Wyczuł że kobieta szuka odpowiednich słów. Nie wiedział ile ma lat, postanowił jej nieco ułatwić sprawę. - Możemy przejść na twój ojczysty, jeśli ci to ułatwi. - uśmiechnął się upijając kolejny niewielki łyk ze swojego drinka. Równie niewielki i równie subtelny jak poprzednio. Odłożył szklankę na stół. Przyjmując przy tym nieco bardziej otwarta pozycję. - Nikt nie będzie się zastanawiał ani podważał mojej pozycji z tego powodu. - spojrzał znow kobiecie prosto w oczy - Od tego mówienia zapewne zaschło ci w gardle, proszę nie odmawiaj. - po tych słowach znów zawołał gestem kelnera. Gdy przyjął od kobiety zamówienie ruszył z powrotem do baru a Marcus spojrzał na karty na krótką chwilę. Następnie znów na kobietę i jak to zwykle bywało, skierował swoje błękitne stateczne oczy w jej palisandrowe. Po dłuższej chwili odpowiedział - Kontynuuj.

_________________
"Gdy dusza opuszcza swą cielesną powłokę zauważasz, że śmierć i obsrane spodnie rzeczywiście idą w parze."
milestone 500
Napisałeś 500 postów!

Tahira

Tahira
Liczba postów : 1257
Przyjęła jego podarek, trunek złożony, niczym misa u stóp delfickiej wyroczni, otumanionej narkotycznym snem. Sześć kart leżało między nimi złożonych, a w nie wpleciony los obojga, choć jeszcze nie byli tego świadomi. Półmetek za nim, a Tahira wciąż zaciskała drobną dłoń na kartach większych niż te przeznaczone do gry. Wiekowe przyjaciółki, czuła, że ich żywot powoli dobiega kresu, że jeśli chce się jeszcze nimi cieszyć, będzie potrzebowała je oszczędzać. Teraz jednak trwała w znaczeniach, w zawiłościach ukutych przez ludzi i wiecznych (a Ci z pewnością maczali w tym palce, mając w sobie pamięć wielu pokoleń), a między które próbowała teraz zajrzeć. Wcześniej niewinny flirt nie miał się w żaden sposób do napiętej atmosfery, która wibrowała nad ich stolikiem.

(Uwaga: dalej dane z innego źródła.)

(* ===== verification/Drain.v ===== *)
(** * The queue drains (server/execution.go)

    A liveness property of the execution service over infinite schedules. A
    schedule is a sequence of events of [Execution]; it is fair when the queue
    processor passes again and again and every goroutine is scheduled again and
    again. [service_becomes_idle]: without new work, without failing statements
    and without triggers between the jobs, every fair schedule empties the queue
    and ends every run. *)
From S2P Require Import Prelude Storage Json Db GoStrings Runs Tasks Pipelines Config.
From S2P Require Import Server Admission Passed Execution.
Open Scope string_scope.

(** ** Writes that bring no work *)

(** Runs may disappear or end; none is added, queued or started. *)
Definition settled_row (r r' : pipelineRunScan.t) : Prop :=
  pipelineRunScan.PipelineID r' = pipelineRunScan.PipelineID r /\
  (pipelineRunScan.Status r' = pipelineRunScan.Status r \/
   IsActive (pipelineRunScan.Status r') = false).
Definition no_new_work (d d' : db) : Prop :=
  db_faults d = [] -> ids_ok d ->
  db_faults d' = [] /\ ids_ok d' /\ db_pipelines d' = db_pipelines d /\
  forall id r', db_runs d' !! id = Some r' ->
    exists r, db_runs d !! id = Some r /\ settled_row r r'.

Lemma settled_refl r : settled_row r r.
Proof. by split; [|left]. Qed.
Lemma settled_row_trans r1 r2 r3 : settled_row r1 r2 -> settled_row r2 r3 -> settled_row r1 r3.
Proof. intros [P1 S1] [P2 S2]. split; [congruence|]. destruct S2 as [->|]; [done|by right]. Qed.

#[export] Instance no_new_work_preorder : PreOrder no_new_work.
Proof.
  split.
  - intros d Hf Hi. split_and!; try done. intros id r Hr. exists r. by split; [|apply settled_refl].
  - intros d1 d2 d3 H12 H23 Hf Hi. destruct (H12 Hf Hi) as (F2 & I2 & P2 & R2).
    destruct (H23 F2 I2) as (F3 & I3 & P3 & R3). split_and!; try done; [congruence|].
    intros id r3 (r2 & (r1 & ? & S1)%R2 & S2)%R3. exists r1. split; [done|by eapply settled_row_trans].
Qed.

(** Without faults a statement is its effect. *)
Lemma no_new_work_exec {A} (f : ST db A) : preserves no_new_work f -> preserves no_new_work (exec f).
Proof. intros Hf d Hq Hi. rewrite exec_no_faults by done. by apply Hf. Qed.

Lemma no_new_work_same_runs d d' :
  db_runs d' = db_runs d -> db_pipelines d' = db_pipelines d -> db_faults d' = db_faults d ->
  no_new_work d d'.
Proof.
  intros Hr Hp Hf Hq Hi. unfold ids_ok. rewrite Hr, Hf. split_and!; try done.
  intros id r Hrow. exists r. by split; [|apply settled_refl].
Qed.

Section writes.
Context `{!OrderBy, !JsonText}.

Lemma UpdateRunStatus_settles runID st msg :
  IsActive st = false -> preserves no_new_work (UpdateRunStatus runID st msg).
Proof.
  intros Hst d. destruct (decide (db_faults d = [])) as [Hf|Hf]; [|by intros ?].
  rewrite UpdateRunStatus_exact by done. destruct (db_runs d !! runID) as [r|] eqn:Hr; cbn; [|reflexivity].
  destruct (transition_allowed _ _); [|reflexivity]. intros _ Hi. split; [done|]. split; [|split; [done|]].
  - apply map_Forall_insert_2; [|done]. by apply (Hi runID r).
  - cbn. intros id r' [[<- <-]|[_ Hr']]%lookup_insert_Some.
    + exists r. split; [done|]. split; [done|by right].
    + exists r'. by repeat split; [|left].
Qed.

Lemma UpdateStatusForPrefix_settles prefix l st : preserves no_new_work (UpdateStatusForPrefix prefix l st).
Proof.
  unfold UpdateStatusForPrefix. case_match; [apply preserves_ret; apply _|].
  apply preserves_wrap. apply no_new_work_exec. intros d. by apply no_new_work_same_runs.
Qed.

Lemma delete_runs_exec P d : no_new_work d (delete_runs P d).
Proof.
  intros Hf Hi.
  split; [done|]. split; [|split; [done|]].
  - intros id r Hr. pose proof (lookup_delete_runs P d id) as Hl. rewrite Hr in Hl.
    destruct (db_runs d !! id) as [r0|] eqn:E; [|done]. destruct (P r0); [done|].
    injection Hl as ->. by apply (Hi id).
  - intros id r Hr. pose proof (lookup_delete_runs P d id) as Hl. rewrite Hr in Hl. destruct (db_runs d !! id) as [r0|] eqn:E; [|done]. destruct (P r0); [done|].
    injection Hl as ->. exists r0. by split; [|apply settled_refl].
Qed.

– Słup... wróćmy tam. – była niecierpliwa, sama chciała zobaczyć karty, które były tylko wsparciem. – Pierwsza to to co Ty myślisz o sobie w tej sprawie. I mamy... rycerza w lśniącej zbroi. – niemal prychła rozbawiona, jednoznacznie jednak nie śmiała się z niego, a czytanie realnie przypominało rozmowę, w której Tahira nie tylko rozmawiała z Marcusem, ale też z kartami. Właśnie powiedziały jej dobry żart. Rycerz rzeczywiście był na białym koniu, a w dłoniach trzymał kielich. Nie było jednak czasu, by się nad tym dłużej zastanawiać, bo błyszczące ciemnością oczy mówiącej już swobodnie po arabsku Tahiry, gnały myślami ku kolejnej karcie, ku domknięciu układu.

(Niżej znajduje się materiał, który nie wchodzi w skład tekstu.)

Lemma validateResourceTypes_ok native cfg :
  validateResourceTypes native cfg = Ok tt <-> forall r, r ∈ Config.Resources cfg ->
    Resource.Type_ r ∈ valid_types cfg \/ native (Resource.Type_ r) = true.
Proof.
  unfold validateResourceTypes. rewrite each_ok, Forall_forall.
  apply forall_proper. intros r. apply forall_proper. intros _.
  destruct (bool_decide_reflect (Resource.Type_ r ∈ valid_types cfg)); simpl; [by split; auto|].
  destruct (native _); simpl; (split; [try done; auto|by intros [?|?]]).
Qed.

Lemma validateResourceRefs_ok cfg :
  validateResourceRefs cfg = Ok tt <-> forall job step, job ∈ Config.Jobs cfg ->
    step ∈ Job.Plan job -> Get_ step <> "" -> get_ref step ∈ resource_names cfg.
Proof.
  unfold validateResourceRefs. rewrite each_ok, Forall_forall. setoid_rewrite each_ok.
  setoid_rewrite Forall_forall. split.
  - intros Hall job step Hj Hs Hg. specialize (Hall job Hj step Hs). simpl in Hall.
    rewrite bool_decide_false in Hall by done. simpl in Hall.
    by destruct (bool_decide_reflect (get_ref step ∈ resource_names cfg)).
  - intros Hall job Hj step Hs. destruct (bool_decide_reflect (Get_ step = "")); [done|].
    simpl. by rewrite bool_decide_true by eauto.
Qed.

Lemma validatePassedConstraints_ok cfg jobNames :
  validatePassedConstraints cfg jobNames = Ok tt <-> forall job, job ∈ Config.Jobs cfg ->
    (forall step dep, step ∈ Job.Plan job -> dep ∈ GetConfig.Passed (GetConfig_ step) ->
       Get_ step <> "" /\ dep ∈ jobNames) /\
    NoDup (triggers_passed job) /\
    forall dep, dep ∈ triggers_passed job -> dep <> "" /\ dep <> Job.Name job /\ dep ∈ jobNames.
Proof.
  unfold validatePassedConstraints. rewrite each_ok, Forall_forall.
  apply forall_proper. intros job. apply forall_proper. intros _.
  assert (Hplan : validateJobPlanPassed job jobNames = Ok tt <->
    forall step dep, step ∈ Job.Plan job -> dep ∈ GetConfig.Passed (GetConfig_ step) ->
       Get_ step <> "" /\ dep ∈ jobNames).
  { unfold validateJobPlanPassed. rewrite each_ok, Forall_forall. split.
    - intros Hall step dep Hs Hd. specialize (Hall step Hs). simpl in Hall.
      destruct (bool_decide_reflect (Get_ step = "")); simpl in Hall.
      + destruct (GetConfig.Passed (GetConfig_ step)); [by apply not_elem_of_nil in Hd|done].
      + split; [done|]. rewrite each_ok, Forall_forall in Hall. specialize (Hall dep Hd).
        simpl in Hall. by case_decide.
    - intros Hall step Hs. destruct (bool_decide_reflect (Get_ step = "")) as [Hg|Hg]; simpl.
      + destruct (GetConfig.Passed (GetConfig_ step)) as [|d l] eqn:Hl; [done|].
        destruct (Hall step d Hs) as [? _]; [rewrite Hl; apply elem_of_cons; by left|done].
      + rewrite each_ok, Forall_forall. intros d Hd. rewrite decide_True; [done|].
        by apply (Hall step d). }
  rewrite <- Hplan. destruct (validateJobPlanPassed job jobNames) as [[]|e];
    [|by split; [|intros [? _]]].
  unfold validateJobTriggersPassed. rewrite triggers_passed_loop. split.
  - intros [? Hall]. split; [done|]. split; [done|]. intros d Hd.
    by destruct (Hall d Hd) as (? & ? & ? & _).
  - intros (_ & ? & Hall). split; [done|]. intros d Hd.
    destruct (Hall d Hd) as (? & ? & ?). set_solver.
Qed.

Lemma validateLeafTriggers_ok cfg :
  validateLeafTriggers cfg = Ok tt <->
  Config.Jobs cfg = [] \/ exists job, job ∈ Config.Jobs cfg /\ is_leaf job = true.
Proof.
  unfold validateLeafTriggers. destruct (Config.Jobs cfg) as [|j jobs]; [by split; auto|].
  setoid_rewrite list_elem_of_In. rewrite <- existsb_exists.
  destruct (existsb is_leaf (j :: jobs)); split; try done; [auto|by intros [Ha|Ha]].
Qed.

Lemma validateNoCycles_ok cfg :
  NoDup (job_names (Config.Jobs cfg)) ->
  (validateNoCycles cfg = Ok tt <-> forall a, ~ tc (waits_for (Config.Jobs cfg)) a a).
Proof.
  intros Hnd. unfold validateNoCycles. rewrite report_cycle_ok. unfold acyclic.
  apply forall_proper. intros a. apply not_iff_compat.
  split; apply tc_congruence with (f := id); intros x y; by apply passed_edges.
Qed.

(** C37: [ValidateConfig] lets a run start exactly on the runnable
    configurations: known resource types, distinct job names, resolved get
    steps and passed constraints on get steps only, duplicate-free and
    resolved triggers.passed, some job a trigger can start, and no job that
    waits for itself, however indirectly. *)
Theorem ValidateConfig_exact native cfg :
  ValidateConfig native cfg = Ok tt <-> runnable native cfg.
Proof.
  unfold ValidateConfig, validateJobNames.
  pose proof (validateResourceTypes_ok native cfg) as Htypes.
  destruct (validateResourceTypes native cfg) as [[]|e];
    [|by split; [|intros [Ht _ _ _ _ _ _]; apply Htypes in Ht]].
  pose proof (validateJobNames_loop_ok (Config.Jobs cfg) ∅) as Hnames.
  destruct (validateJobNames_loop _ ∅) as [names|e].
  2: { split; [done|]. intros [_ Hnd _ _ _ _ _]. exfalso. apply Hnames. split; [done|].
       intros n _. by apply not_elem_of_empty. }
  destruct Hnames as (-> & Hnd & _).
  pose proof (validateResourceRefs_ok cfg) as Hrefs.
  destruct (validateResourceRefs cfg) as [[]|e];
    [|by split; [|intros [_ _ Hr _ _ _ _]; apply Hrefs in Hr]].
  pose proof (validatePassedConstraints_ok cfg (list_to_set (job_names (Config.Jobs cfg)) ∪ ∅))
    as Hpass.
  assert (Hin : forall d, d ∈ (list_to_set (job_names (Config.Jobs cfg)) ∪ ∅ : gset string) <->
    d ∈ job_names (Config.Jobs cfg)) by (intros d; set_solver).
  setoid_rewrite Hin in Hpass.
  destruct (validatePassedConstraints cfg _) as [[]|e].
  2: { split; [done|]. intros [_ _ _ Hp Htr _ _]. apply Hpass. intros job Hj.
       split; [by intros step dep; apply Hp|by apply Htr]. }
  pose proof (validateLeafTriggers_ok cfg) as Hleaf.
  destruct (validateLeafTriggers cfg) as [[]|e];
    [|by split; [|intros [_ _ _ _ _ Hl _]; apply Hleaf in Hl]].
  rewrite validateNoCycles_ok by done. split; [|by intros []]. intros Hac.
  pose proof (proj1 Hpass eq_refl) as Hp. split.
  - by apply Htypes.
  - done.
  - by apply Hrefs.
  - intros job step dep Hj. by apply Hp.
  - intros job Hj. by apply Hp.
  - by apply Hleaf.
  - done.
Qed.

(** *** Wiring *)
Lemma wired_ind (P : Step -> Prop) :
  (forall s, (forall t, wired s t -> P t) -> P s) -> forall s, P s.
Proof.
  intros H s. induction s as [s IHd _ IHp _] using Step_nested_ind. apply H.
  rewrite Forall_forall in IHd. rewrite Forall_forall in IHp. intros t [?|?]; auto.
Qed.

Definition collect_all (l : list Step) (available : gset string) : gset string :=
  foldl (fun av s => collectStepOutputs s av) available l.
Definition check_all (l : list Step) (available : gset string) (job : string) : list err :=
  mjoin ((fun s => checkStepInputs s available job) <$> l).

Lemma collectStepOutputs_unfold s av :
  collectStepOutputs s av =
    collect_all (InParallel_Steps s)
      (collect_all (Do s) (list_to_set (own_outputs s) ∪ av)).
Proof.
  assert (Hl : forall l av, (fix collect l (available : gset string) := match l with
     | [] => available
     | s :: l => collect l (collectStepOutputs s available)
     end) l av = collect_all l av).
  { intros l. induction l as [|x l IH]; intros av'; [done|]. apply IH. }
  transitivity ((fix collect l (available : gset string) := match l with
     | [] => available
     | s :: l => collect l (collectStepOutputs s available)
     end) (InParallel_Steps s) ((fix collect l (available : gset string) := match l with
     | [] => available
     | s :: l => collect l (collectStepOutputs s available)
     end) (Do s) (list_to_set (own_outputs s) ∪ av))); [by destruct s|].
  by rewrite !Hl.
Qed.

– To jak Ciebie będą w tej sytuacji widzieć inni... O proszę... kochankowie, znajoma karta. – Nawet teraz, nawet w takiej chwili, trochę podniosłej, trochę niepokojącej nie mogło zabraknąć aluzji do seksu. – Ta karta... to nie tylko seks, nie tylko związek, ale chodźmy dalej, czego się obowiasz, lub jakie są Twoje nadzieje w związku z sytuacją która nadejdzie to... odwrócona Śmierć. – kolejny jeździec na białym koniu, tym razem groźniejszy, kościany. Tahira upiła łyk podarowanego jej trunku, wiedziała, że ta karta może wyprowadzić na manowce niedoświadczonych, nieobytych z arkanami, zwłaszcza w odwróceniu.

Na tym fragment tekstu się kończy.